Somewhere between about 13,695 and 16,390 Americans have died or are yet to die as a result of fallout from nuclear weapons testing by this country and other nations, based on a report by three experts from the National Cancer Institute.
The report does not present a total tally, but the general numbers given add up to that range.
Around 49,000 cases of thyroid cancer possibly 5 percent to 10 percent of which may prove fatal can be attributed to ingesting radioactive iodine particles released by atomic bomb tests of the 1950s and '60s at the Nevada Test Site. A main route for this internal exposure would be iodine picked up by grazing cattle, which went into milk.
The report, "Fallout from Nuclear Weapons Tests and Cancer Risks," printed in American Scientist magazine, says almost all these thyroid cases would be in people who were under age 20 for at least part of the period 1951-57. That is because age at exposure plays a role in cancer.
About 4,900 additional U.S. cases of thyroid cancer may be due to global nuclear testing, bombs set off by the former Soviet Union, France, England and China, says the report in the magazine's January-February issue. (If the 5 to 10 percent fatality rate holds true for these, deaths would be 245 to 490.)

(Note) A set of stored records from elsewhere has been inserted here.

Lemma finished_stays evs r b : wt_outcome (fold_left on_event evs {| wt_timer := false; wt_outcome := Some r; wt_terminated := b |}) = Some r.
Proof.
  revert b. induction evs as [|e evs IH]; intros b; [done|]. simpl.
  assert (H : exists b', on_event {| wt_timer := false; wt_outcome := Some r; wt_terminated := b |} e
                         = {| wt_timer := false; wt_outcome := Some r; wt_terminated := b' |}).
  { destruct e as [[]| | |]; simpl; try by eexists. rewrite andb_false_r. by eexists. }
  destruct H as [b' ->]. apply IH.
Qed.

(** The promise of a worker always settles, with the first event that decides: a result, a
    reported error, an error event, an exit other than 0 or the timer; progress messages and
    an exit with 0 decide nothing, and what comes after the first decision changes nothing. *)
Theorem worker_promise_settles (evs : list WorkerEvent) :
  promise_of evs = Some (default timed_out (head (omap decisive evs))).
Proof.
  unfold promise_of, spawned. induction evs as [|e evs IH]; [done|]. simpl.
  destruct e as [[p t|r|m st]|m|code|]; simpl; try exact IH; try apply finished_stays.
  destruct (code =? 0); simpl; [exact IH|apply finished_stays].
Qed.

Lemma promise_ok evs r : promise_of evs = Some (Ok r) -> MsgDone r ∈ omap message_of evs.
Proof.
  rewrite worker_promise_settles. intros [= H].
  destruct (omap decisive evs) as [|o l] eqn:E; simpl in H; [done|]. subst o.
  assert (Hin : Ok r ∈ omap decisive evs) by (rewrite E; left).
  apply list_elem_of_omap in Hin as (e & He & Hd). apply list_elem_of_omap. exists e. split; [done|].
  destruct e as [[]| | |]; simpl in Hd; try destruct (_ =? 0); by simplify_eq.
Qed.

(** ** Views of a job *)
Definition core (s : ReplaySession) : ReplaySession := with_progress 0 0 0 s.
Record JobView := {
  v_session : option ReplaySession; v_trades : list ReplayTrade;
  v_run : option BacktestRun; v_run_trades : list BacktestTrade }.
Definition view (id : string) (d : JobDb) : JobView := {|
  v_session := core <$> jd_sessions d !! id; v_trades := replay_trades_of id d;
  v_run := jd_runs d !! id; v_run_trades := run_trades_of id d |}.
#[global] Arguments view : simpl never.
Definition nothing : JobView := {| v_session := None; v_trades := []; v_run := None; v_run_trades := [] |}.

Section facts.
Context {TI : TechnicalIndicators} {BO : Bollinger} {TZ : TimeZones} (envRisk : num).

(** What a row that ended, and the trades stored for it, have to do with the engine. *)
Definition replay_of (id : string) (s : ReplaySession) (trades : list ReplayTrade) (r : ReplayResult) : Prop :=
  exists randomUUID msg, worker_run randomUUID envRisk msg = Ok r /\ NoDup (pm_candles msg).*1 /\
    rp_initialBalance (pm_cfg msg) = ru_initialBalance (rs_setup s) /\
    ReplayEngine.pairs (pm_cfg msg) = ru_pairs (rs_setup s) /\
    all_ok (trade_row id <$> rr_closed r) = Ok trades.
Definition session_good (id : string) (s : ReplaySession) (trades : list ReplayTrade) : Prop :=
  rs_id s = id /\
  match rs_status s with
  | JPENDING => False
  | JRUNNING => rs_endedAt s = None /\ rs_endEquity s = None /\ rs_errorMessage s = None
  | JFAILED => is_Some (rs_endedAt s) /\ is_Some (rs_errorMessage s)
  | JCOMPLETED => exists r now s0, replay_of id s trades r /\ s = completed_replay r now s0
  end.
Definition run_of (r : BacktestRun) (trades : list ClosedTrade) (m : BacktestMetrics) : Prop :=
  exists dto m15 h1 d1 cache cache', run_engine_of dto m15 h1 d1 cache = (cache', Ok (trades, m)) /\ 200 <= zlen m15 /\
    cb_initialBalance dto = bt_initialBalance r /\ version_of dto = bt_strategyVersion r /\ symbol_of dto = bt_symbol r.
Definition run_good (id : string) (r : BacktestRun) (stored : list BacktestTrade) : Prop :=
  bt_id r = id /\
  match bt_status r with
  | JPENDING | JRUNNING => bt_metrics r = None /\ bt_completedAt r = None /\ bt_errorMessage r = None
  | JFAILED => is_Some (bt_completedAt r) /\ is_Some (bt_errorMessage r)
  | JCOMPLETED => is_Some (bt_completedAt r) /\ exists trades m, run_of r trades m /\ bt_metrics r = Some m /\
      all_ok (run_trade_row id <$> trades) = Ok stored
  end.
Definition good (id : string) (v : JobView) : Prop :=
  (forall s, v_session v = Some s -> session_good id s (v_trades v)) /\
  (forall r, v_run v = Some r -> run_good id r (v_run_trades v)).

(** A row is never deleted, and once it ended neither it nor its trades change. *)
Definition ended (s : JobStatus) : bool := bool_decide (s = JCOMPLETED) || bool_decide (s = JFAILED).
Definition moves (v v' : JobView) : Prop :=
  (forall s, v_session v = Some s -> is_Some (v_session v') /\
     (ended (rs_status s) = true -> v_session v' = Some s /\ v_trades v' = v_trades v)) /\
  (forall r, v_run v = Some r -> is_Some (v_run v') /\
     (ended (bt_status r) = true -> v_run v' = Some r /\ v_run_trades v' = v_run_trades v)).
#[local] Instance moves_preorder : PreOrder moves.
Proof.
  split; [by split; eauto|]. intros v1 v2 v3 [A1 B1] [A2 B2]. split.
  - intros s Hs. destruct (A1 s Hs) as [[s2 Hs2] He]. destruct (A2 s2 Hs2) as [Hi He2]. split; [done|].
    intros Hx. destruct (He Hx) as [Hv Ht]. assert (s2 = s) as -> by congruence. destruct (He2 Hx) as [-> ->]. done.
  - intros s Hs. destruct (B1 s Hs) as [[s2 Hs2] He]. destruct (B2 s2 Hs2) as [Hi He2]. split; [done|].
    intros Hx. destruct (He Hx) as [Hv Ht]. assert (s2 = s) as -> by congruence. destruct (He2 Hx) as [-> ->]. done.
Qed.

(** ** Ownership *)
Definition Owners := gmap string nat.
Definition note (i : nat) (w : JobWorld) (g : Owners) : Owners :=
  g ∪ gset_to_gmap i (dom (jd_sessions (jw_db w)) ∪ dom (jd_runs (jw_db w))).
Definition St : Type := JobWorld * Owners.
Notation gsem := (ghost_sem (job_sem envRisk) note).
Definition seen (id : string) (s : St) : JobView := view id (jw_db s.1).

Definition exists_ (v : JobView) : Prop := is_Some (v_session v) \/ is_Some (v_run v).
Definition Inv (s : St) : Prop :=
  (forall id, s.2 !! id = None -> seen id s = nothing) /\ (forall id, good id (seen id s)) /\
  (forall id, is_Some (s.2 !! id) -> exists_ (seen id s)).
Definition rely (i : nat) (s s' : St) : Prop :=
  s.2 ⊆ s'.2 /\ (forall id, s.2 !! id = Some i -> seen id s' = seen id s) /\ (Inv s -> Inv s').
Definition guar (i : nat) (s s' : St) : Prop :=
  s.2 ⊆ s'.2 /\ (forall id j, s.2 !! id = Some j -> j <> i -> seen id s' = seen id s) /\ (Inv s -> Inv s') /\
  (forall id, moves (seen id s) (seen id s')).
#[local] Instance rely_preorder i : PreOrder (rely i).
Proof.
  split; [intros s; by split_and!|]. intros s1 s2 s3 (A1 & B1 & C1) (A2 & B2 & C2). split_and!; [by etrans| |auto].
  intros id Hid. rewrite B2 by (by eapply lookup_weaken). auto.
Qed.
Lemma job_guar_rely i j s s' : i <> j -> guar i s s' -> rely j s s'.
Proof. intros Hne (A & B & C & _). split_and!; [done| |done]. intros id Hid. by eapply B. Qed.

(** ** Steps *)
Lemma note_lookup i w g id j : note i w g !! id = Some j -> g !! id = Some j \/ (g !! id = None /\ j = i /\ (is_Some (jd_sessions (jw_db w) !! id) \/ is_Some (jd_runs (jw_db w) !! id))).
Proof.
  unfold note. intros Hl. apply lookup_union_Some_raw in Hl as [Hl|[Hg Hl]]; [by left|]. right.
  apply lookup_gset_to_gmap_Some in Hl as [Hd ->]. split_and!; [done..|].
  apply elem_of_union in Hd as [Hd|Hd]; apply elem_of_dom in Hd; auto.
Qed.
Lemma note_none i w g id : note i w g !! id = None ->
  g !! id = None /\ jd_sessions (jw_db w) !! id = None /\ jd_runs (jw_db w) !! id = None.
Proof.
  unfold note. intros Hl. apply lookup_union_None in Hl as [Hg Hl]. split; [done|].
  apply lookup_gset_to_gmap_None in Hl. split; apply not_elem_of_dom; set_solver.
Qed.

Lemma exists_moves v v' : moves v v' -> exists_ v -> exists_ v'.
Proof. intros [A B] [[x Hx]|[x Hx]]; [left; by destruct (A x Hx)|right; by destruct (B x Hx)]. Qed.
Lemma exists_seen id s : is_Some (jd_sessions (jw_db s.1) !! id) \/ is_Some (jd_runs (jw_db s.1) !! id) -> exists_ (seen id s).
Proof. unfold exists_, seen, view. simpl. rewrite fmap_is_Some. done. Qed.

(** A step that changes at most the view of a row of its own, or of a new one. *)
Lemma step_guar i id (s s' : St) :
  s'.2 = note i s'.1 s.2 -> Inv s -> (s.2 !! id = Some i \/ s.2 !! id = None) ->
  (forall k, k <> id -> seen k s' = seen k s) -> is_Some (s'.2 !! id) ->
  good id (seen id s') -> moves (seen id s) (seen id s') ->
  guar i s s' /\ Inv s'.
Proof.
  intros Hn (I1 & I2 & I3) Ho Hk Hin Hg Hm.
  assert (Hsub : s.2 ⊆ s'.2) by (rewrite Hn; apply map_union_subseteq_l).
  assert (Hmv : forall k, moves (seen k s) (seen k s')).
  { intros k. destruct (decide (k = id)) as [->|Hne]; [done|]. rewrite Hk by done. reflexivity. }
  assert (HI' : Inv s').
  { split_and!; intros k.
    - destruct (decide (k = id)) as [->|Hne]; [intros Hno; rewrite Hno in Hin; by destruct Hin|].
      intros Hno'. rewrite Hk by done. apply I1.
      destruct (s.2 !! k) eqn:E; [|done]. pose proof (lookup_weaken _ _ _ _ E Hsub) as Hw; unfold Owners in *; by rewrite Hw in Hno'.
    - destruct (decide (k = id)) as [->|Hne]; [done|]. rewrite Hk by done. apply I2.
    - intros [j Hj]. pose proof Hj as Hj'. rewrite Hn in Hj'. apply note_lookup in Hj' as [Hj'|(_ & _ & Hex)].
      + eapply exists_moves; [apply Hmv|]. apply I3. by eexists.
      + by apply exists_seen. }
  split; [|done]. split_and!; [done| |done|done].
  intros k j Hj Hne. apply Hk. intros ->. destruct Ho; congruence.
Qed.
Lemma quiet_guar i (s s' : St) :
  s'.2 = note i s'.1 s.2 -> Inv s -> (forall k, seen k s' = seen k s) -> guar i s s' /\ Inv s'.
Proof.
  intros Hn (I1 & I2 & I3) Hk.
  assert (Hsub : s.2 ⊆ s'.2) by (rewrite Hn; apply map_union_subseteq_l).
  assert (HI' : Inv s').
  { split_and!; intros k.
    - intros Hno. rewrite Hk. apply I1. destruct (s.2 !! k) eqn:E; [|done]. pose proof (lookup_weaken _ _ _ _ E Hsub) as Hw; unfold Owners in *; by rewrite Hw in Hno.
    - rewrite Hk. apply I2.
    - intros [j Hj]. pose proof Hj as Hj'. rewrite Hn in Hj'. apply note_lookup in Hj' as [Hj'|(_ & _ & Hex)].
      + rewrite Hk. apply I3. by eexists.
      + by apply exists_seen. }
  split; [|done]. split_and!; [done|auto|done|]. intros k. rewrite Hk. reflexivity.
Qed.

Lemma same_db (s s' : St) : jw_db s'.1 = jw_db s.1 -> forall k, seen k s' = seen k s.
Proof. intros Hd k. unfold seen. by rewrite Hd. Qed.

(** ** Specifications of programs *)
Definition ok {A} (i : nat) (P : St -> Prop) (m : JobAsync A) (Q : Res A -> St -> Prop) : Prop :=
  forall s, P s -> safe gsem guar rely i m Q s.
(** Thread [i] owns the row [id], which looks like [V]. *)
Definition owns_row (i : nat) (id : string) (V : JobView -> Prop) (s : St) : Prop :=
  Inv s /\ s.2 !! id = Some i /\ V (seen id s).

Lemma Inv_stable i : stable rely i Inv.
Proof. intros s s' HI (_ & _ & H'). auto. Qed.
Lemma owns_stable i id V : stable rely i (owns_row i id V).
Proof.
  intros s s' (HI & Ho & HV) (A & B & C). split_and!; [auto|by eapply lookup_weaken|]. by rewrite B.
Qed.

Lemma ok_ret {A} i (P : St -> Prop) (r : Res A) Q : (forall s, P s -> Q r s) -> ok i P (Ret r : JobAsync A) Q.
Proof. intros Hq s Hs. simpl. auto. Qed.
Lemma ok_bind {A B} i P (m : JobAsync A) (k : Res A -> JobAsync B) M Q :
  ok i P m M -> (forall r, ok i (M r) (k r) Q) -> ok i P (pbind m k) Q.
Proof. intros Hm Hk s Hs. apply safe_bind. eapply safe_mono; [|by apply Hm]. intros r s' Hr. by apply Hk. Qed.
Lemma ok_await {A B} i P (m : JobAsync A) (k : A -> JobAsync B) M Q :
  ok i P m (fun r s => match r with Ok a => M a s | Throw e => Q (Throw e) s end) ->
  (forall a, ok i (M a) (k a) Q) -> ok i P (await m k) Q.
Proof. intros Hm Hk. eapply ok_bind; [exact Hm|]. intros [a|e]; [apply Hk|]. by apply ok_ret. Qed.
Lemma ok_conseq {A} i (P P' : St -> Prop) (m : JobAsync A) (Q Q' : Res A -> St -> Prop) :
  (forall s, P' s -> P s) -> (forall r s, Q r s -> Q' r s) -> ok i P m Q -> ok i P' m Q'.
Proof. intros HP HQ Hm s Hs. eapply safe_mono; [|by apply Hm, HP]. auto. Qed.
Lemma ok_pure {A} i (F : Prop) P (m : JobAsync A) Q : (F -> ok i P m Q) -> ok i (fun s => P s /\ F) m Q.
Proof. intros Hm s [Hs HF]. by apply Hm. Qed.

By comparison, without fallout, about 400,000 thyroid cancers could have been expected among Americans alive at that time, it adds.
For external radiation exposure, which does not count cancer caused by radioactive iodine in milk, 22,000 cancers are expected, about half of them fatal. These were attributed both to NTS fallout and global fallout.
An estimated 1,800 leukemia deaths caused by external exposure, from both domestic and foreign fallout, are part of the tally.
For perspective, the numbers of fallout cancers and deaths are small compared with the huge toll that cancer takes anyway. About 1.5 million leukemia deaths might be expected among Americans who were alive in 1952, compared with the 1,800 deaths caused by fallout.
Cancer is so common that 42 percent of Americans will have the affliction sometime in their lives, which would amount to about 60 million people among America's population in 1952 (when bombs were going off above ground at the NTS), it adds. Around 25 percent of the cancers are expected to be fatal, according to the report.
The report also cites research by University of Utah scientists into the relationship between fallout and cancer.